Records from a dataset
*** Block opens ***

Lemma init_untagged_witness :
  let t := {| file_path := lit "song.mp3"; tags := ∅ |} in
  __init__ untagged_disk (lit "song.mp3") = inr t ∧
  get_all_tags {| self := t; disk := untagged_disk |}
  = (inr (map (λ name, (name, [])) tag_names), {| self := t; disk := untagged_disk |}).
Proof.
  apply (init_untagged untagged_disk (lit "song.mp3")
           {| audio := [0xFF; 0xFB; 0x90]; id3 := NoHeader |}).
  - reflexivity.
  - reflexivity.
  - left. reflexivity.
Defined.

(** ** Paths *)

Section Paths.
Import PosixPath.

Lemma after_last_sep_none f :
  existsb (N.eqb sep) f = false → after_last_sep f = f.
Proof.
  destruct f as [|c f]; [done|]. cbn [existsb after_last_sep].
  intros H. apply orb_false_iff in H as [Hc Hf].
  rewrite Hf. rewrite N.eqb_sym in Hc. by rewrite Hc.
Qed.

Lemma after_last_sep_app a f :
  existsb (N.eqb sep) f = false → after_last_sep (a ++ sep :: f) = f.
Proof.
  intros Hf. induction a as [|c a IH]; cbn [app after_last_sep].
  - by rewrite Hf, N.eqb_refl.
  - rewrite existsb_app. cbn [existsb]. rewrite N.eqb_refl.
    by rewrite orb_true_r.
Qed.

(** The base name of a joined path is the name, when the name has no
    separator. *)
Lemma basename_join a f :
  existsb (N.eqb sep) f = false → basename (join a f) = f.
Proof.
  intros Hf. unfold basename, join.
  assert (isabs f = false) as ->.
  { destruct f as [|c f]; [done|]. cbn [existsb isabs] in *.
    apply orb_false_iff in Hf as [Hc _]. by rewrite N.eqb_sym. }
  destruct a as [|c a] using rev_ind.
  - by apply after_last_sep_none.
  - clear IHa. assert (truthy (a ++ [c]) = true) as -> by by destruct a.
    cbn [negb orb]. unfold endswith. case_bool_decide as Hs.
    + apply (suffix_snoc_inv_1 _ _ []) in Hs as <-.
      rewrite <- app_assoc. by apply after_last_sep_app.
    + by apply (after_last_sep_app (a ++ [c])).
Qed.

(** A joined path is absolute exactly when the directory or the name
    is. *)
Lemma isabs_join a f : isabs (join a f) = isabs a || isabs f.
Proof.
  unfold join. destruct (isabs f) eqn:Hf; [by rewrite orb_true_r|].
  rewrite orb_false_r.
  destruct a as [|c a]; simpl; [by rewrite Hf|].
  by destruct (endswith (c :: a) [sep]).
Qed.

(** A joined path ends with the name. *)
Lemma join_suffix a f : f `suffix_of` join a f.
Proof.
  unfold join. destruct (isabs f); [done|].
  destruct (negb (truthy a) || endswith a [sep]).
  - by apply suffix_app_r.
  - by do 2 apply suffix_app_r.
Qed.

Lemma join_inj a f g :
  isabs f = false → isabs g = false → join a f = join a g → f = g.
Proof.
  unfold join. intros -> ->.
  destruct (negb (truthy a) || endswith a [sep]); intros H.
  - by apply app_inv_head in H.
  - by do 2 apply app_inv_head in H.
Qed.

End Paths.

Lemma name_suffix_ext : name_suffix = take 37 name_suffix ++ lit ".mp3".
Proof. reflexivity. Qed.

Lemma has_mp3_extension_app x : has_mp3_extension (x ++ lit ".mp3") = true.
Proof.
  unfold has_mp3_extension. rewrite rev_app_distr.
  change (rev (lit ".mp3")) with [0x33; 0x70; 0x6D; 0x2E]. reflexivity.
Qed.

Lemma has_mp3_extension_suffix s :
  lit ".mp3" `suffix_of` s → has_mp3_extension s = true.
Proof. intros [x ->]. apply has_mp3_extension_app. Qed.

(** The path [save_as_new_file] writes passes the constructor's
    extension test. *)
Lemma target_has_mp3_extension a title :
  has_mp3_extension (PosixPath.join a (title ++ name_suffix)) = true.
Proof.
  apply has_mp3_extension_suffix.
  etrans; [|apply join_suffix].
  rewrite name_suffix_ext, !app_assoc. by apply suffix_app_r.
Qed.

(** ** [save_as_new_file] *)

Lemma get_title w : get_tag (lit "title") w = (inr (title_of w), w).
Proof. by apply get_tag_key. Qed.

Ltac run_save w :=
  unfold mbind, M_bind, bind; rewrite (get_title w);
  unfold get_file_path, get_tags, shutil_copy2, ID3_save, mret, M_ret, ret,
    with_new_file, filename_of;
  cbn [self disk fst snd];
  destruct (truthy (title_of w)); cbn [negb];
  (destruct (disk w !! file_path (self w)) as [f|]; [|reflexivity]);
  (case_bool_decide; [reflexivity|]);
  cbn [self disk]; rewrite lookup_insert_eq, insert_insert_eq; reflexivity.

*** Block closes ***

▶ **What this task involves**
Look through the entries above, find each line containing "song", and copy it.

▶ **Exercise result**
  let t := {| file_path := lit "song.mp3"; tags := ∅ |} in
  __init__ untagged_disk (lit "song.mp3") = inr t ∧
  apply (init_untagged untagged_disk (lit "song.mp3")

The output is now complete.